Federated answers. A federation-safe named query (those flagged :federation-safe? true in their EDN) can run merged across trunk and a delta in a single HTTP roundtrip via /api/query-federated. The server overlays the delta on trunk by injecting (not [?file :file/path "<p>"]) clauses for each delta path, then concatenates the delta's own rows on top. The launcher detects divergence automatically and reroutes noum query transparently — a yellow banner makes the rerouting observable. Disable per-call with --no-auto-federate or persistently with noum settings federation/auto-route false.

Why server-side. Federation lives in the daemon because the Babashka launcher does not carry datomic-client. One HTTP roundtrip beats coordinating multiple from a language without direct DB access. Delta DBs require a co-located daemon for the same reason — full remote-mode support is a future iteration.

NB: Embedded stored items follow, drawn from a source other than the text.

(** [rescaleGraphToGraphicSpace(options)]: the graph is left as it is
    when it has no node; the result is nothing when the centre or the
    ratio is not a finite number, the coordinates being then not finite
    either. *)
Definition rescaleGraphToGraphicSpace (st : settings) (o : options) (g : graph)
    : option graph :=
  match nodes g with
  | [] => Some g
  | _ :: _ =>
      let g1 := weighted (flipped o g) in
      xcenter ← center o n_x g1;
      ycenter ← center o n_y g1;
      match rescale_ratio st o xcenter ycenter g1 with
      | Fin ratio => Some (for_each_node (resized st o xcenter ycenter ratio) g1)
      | _ => None
      end
  end.

End Rescale.

(** ** The opacity of a layer *)

Module Alpha.

Import JS Render.
Local Open Scope Q_scope.

(** The byte kept by a [Uint8ClampedArray] for an integer, and for
    [undefined]. *)
Definition clamped (v : option Z) : Z :=
  match v with
  | Some z => Z.max 0 (Z.min 255 z)
  | None => 0%Z
  end.

(** [a[i] = v] on a [Uint8ClampedArray]. *)
Definition write_clamped (a : list Z) (i : Z) (v : option Z) : list Z :=
  if (i <? 0)%Z then a else <[Z.to_nat i := clamped v]> a.

(** The body of the loop of [multiplyAlpha], at the pixel that starts at
    [i]. *)
Definition alpha_step (pix : list Z) (alpha : Q) (pixo : list Z) (i : Z)
    : list Z :=
  let pixo1 := write_clamped pixo (i + 0) (read pix (i + 0)) in
  let pixo2 := write_clamped pixo1 (i + 1) (read pix (i + 1)) in
  let pixo3 := write_clamped pixo2 (i + 2) (read pix (i + 2)) in
  write_clamped pixo3 (i + 3)
    (option_map (fun a => Qfloor (alpha * inject_Z a)) (read pix (i + 3))).

(** [multiplyAlpha(imgd, alpha)] on the data of an image of [w] by [h]
    pixels: [for (i = 0; i < pixlen; i += 4)]. *)
Definition multiplyAlpha (w h : Z) (pix : list Z) (alpha : Q) : list Z :=
  foldl (alpha_step pix alpha) (new_array (4 * w * h))
        (List.map (fun k => (4 * k)%Z) (seqZ 0 (w * h))).

End Alpha.

(** * Properties *)

(** ** Comparisons of rationals *)

Module JSFacts.

Import JS.
Local Open Scope Q_scope.

Lemma Qltb_lt (x y : Q) : Qltb x y = true <-> x < y.
Proof.
  unfold Qltb. rewrite negb_true_iff. split.
  - intros H. apply Qnot_le_lt. intros Hle.
    apply Qle_bool_iff in Hle. congruence.
  - intros H. destruct (Qle_bool y x) eqn:E; [|reflexivity].
    apply Qle_bool_iff in E. lra.
Qed.

Lemma Qltb_ge (x y : Q) : Qltb x y = false <-> y <= x.
Proof.
  unfold Qltb. rewrite negb_false_iff. apply Qle_bool_iff.
Qed.

Lemma Qle_bool_gt (x y : Q) : Qle_bool x y = false <-> y < x.
Proof.
  rewrite <- Qltb_lt. unfold Qltb. rewrite negb_true_iff. tauto.
Qed.

Lemma eqv_refl (a : num) : eqv a a.
Proof. destruct a; simpl; auto. reflexivity. Qed.

Lemma inject_succ (k : nat) :
  inject_Z (Z.of_nat (S k)) == inject_Z (Z.of_nat k) + 1.
Proof.
  rewrite Nat2Z.inj_succ. unfold Z.succ. rewrite inject_Z_plus. reflexivity.
Qed.

End JSFacts.

(** ** The slicer *)

Module SlicerFacts.

Import JS Slicer JSFacts.
Local Open Scope Q_scope.

Section Window.
Variables dmin dmax range step : Q.
Hypothesis step_pos : 0 < step.

Lemma turns_spec (k : nat) :
  (k < turns dmin dmax range step)%nat
  <-> dmin + inject_Z (Z.of_nat k) * step + range <= dmax.
Proof.
  unfold turns.
  set (t := (dmax - range - dmin) / step).
  assert (Ht : t * step == dmax - range - dmin) by (unfold t; field; lra).
  pose proof (Qfloor_le t) as Hlo.
  pose proof (Qlt_floor t) as Hhi.
  split.
  - intros Hk.
    assert (Hz : (Z.of_nat k <= Qfloor t)%Z) by lia.
    assert (Hq : inject_Z (Z.of_nat k) <= inject_Z (Qfloor t))
      by (rewrite <- Zle_Qle; exact Hz).
    assert (Hkt : inject_Z (Z.of_nat k) <= t) by lra.
    assert (inject_Z (Z.of_nat k) * step <= t * step)
      by (apply Qmult_le_compat_r; lra).
    lra.
  - intros Hk.
    assert (Hmul : inject_Z (Z.of_nat k) * step <= t * step) by lra.
    assert (Hkt : inject_Z (Z.of_nat k) <= t).
    { apply Qmult_le_r in Hmul; [exact Hmul | exact step_pos]. }
    assert (Hq : inject_Z (Z.of_nat k) < inject_Z (Qfloor t + 1)) by lra.
    rewrite <- Zlt_Qlt in Hq. lia.
Qed.

Lemma expected_length i m : length (expected_slices range step i m) = m.
Proof. revert i; induction m; intros; simpl; auto. Qed.

Lemma expected_lookup m : forall i (k : nat) s,
  expected_slices range step i m !! k = Some s ->
  exists q, s = mkSlice (Fin q) (Fin (q + range)) [] []
            /\ q == i + inject_Z (Z.of_nat k) * step.
Proof.
  induction m as [|m IH]; intros i k s H; simpl in H.
  - destruct k; discriminate.
  - destruct k as [|k]; simpl in H.
    + injection H as <-. exists i. split; [reflexivity|].
      change (inject_Z (Z.of_nat 0)) with 0. lra.
    + apply IH in H as (q & -> & Hq). exists q. split; [reflexivity|].
      rewrite Hq, inject_succ. lra.
Qed.

(** The loop from its [k]-th turn on: it leaves after the turns that are
    left, with the windows pushed in order. *)
Lemma run_from (m : nat) : forall (k : nat) i acc fuel,
  i == dmin + inject_Z (Z.of_nat k) * step ->
  (k + m)%nat = turns dmin dmax range step ->
  (m < fuel)%nat ->
  slices_run fuel (Fin dmax) (Fin range) (Fin step) (Fin i, acc)
  = Some (acc ++ expected_slices range step i m).
Proof.
  induction m as [|m IH]; intros k i acc fuel Hi Hk Hf.
  - destruct fuel as [|fuel]; [lia|]. simpl.
    assert (Hout : Qle_bool i (dmax - range) = false).
    { apply Qle_bool_gt.
      assert (Hnot : ~ (k < turns dmin dmax range step)%nat) by lia.
      rewrite turns_spec in Hnot. lra. }
    rewrite Hout. simpl. rewrite app_nil_r. reflexivity.
  - destruct fuel as [|fuel]; [lia|]. simpl.
    assert (Hin : Qle_bool i (dmax - range) = true).
    { apply Qle_bool_iff.
      assert (Hlt : (k < turns dmin dmax range step)%nat) by lia.
      rewrite turns_spec in Hlt. lra. }
    rewrite Hin.
    rewrite (IH (S k) (i + step) _ fuel).
    + rewrite <- app_assoc. reflexivity.
    + rewrite Hi, inject_succ. lra.
    + lia.
    + lia.
Qed.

Throwaway by design. Delta DBs are wipe-and-rebuild on schema mismatch or basis drift; no migrations runner. bb prune-deltas interactively GCs orphan directories whose trunk DB has been deleted.

Content addressing for free. Files now carry :file/blob-sha from git ls-tree. The analyze stage uses this for content-addressed promotion: when a file's blob has been analyzed before with the current prompt + model, the prior analysis is copied across instead of paying the LLM again.

Same Graph, Regardless of Source

Once the working tree is on disk, the rest of the pipeline (enrich, analyze, synthesize, embed) does not know or care which source-control system the repo came from. Queries, the Ask agent, MCP tools, and the knowledge graph schema are identical in either case.

The four-input dispatch lives in src/noumenon/repo.clj; the Perforce bridge details are in src/noumenon/git.clj.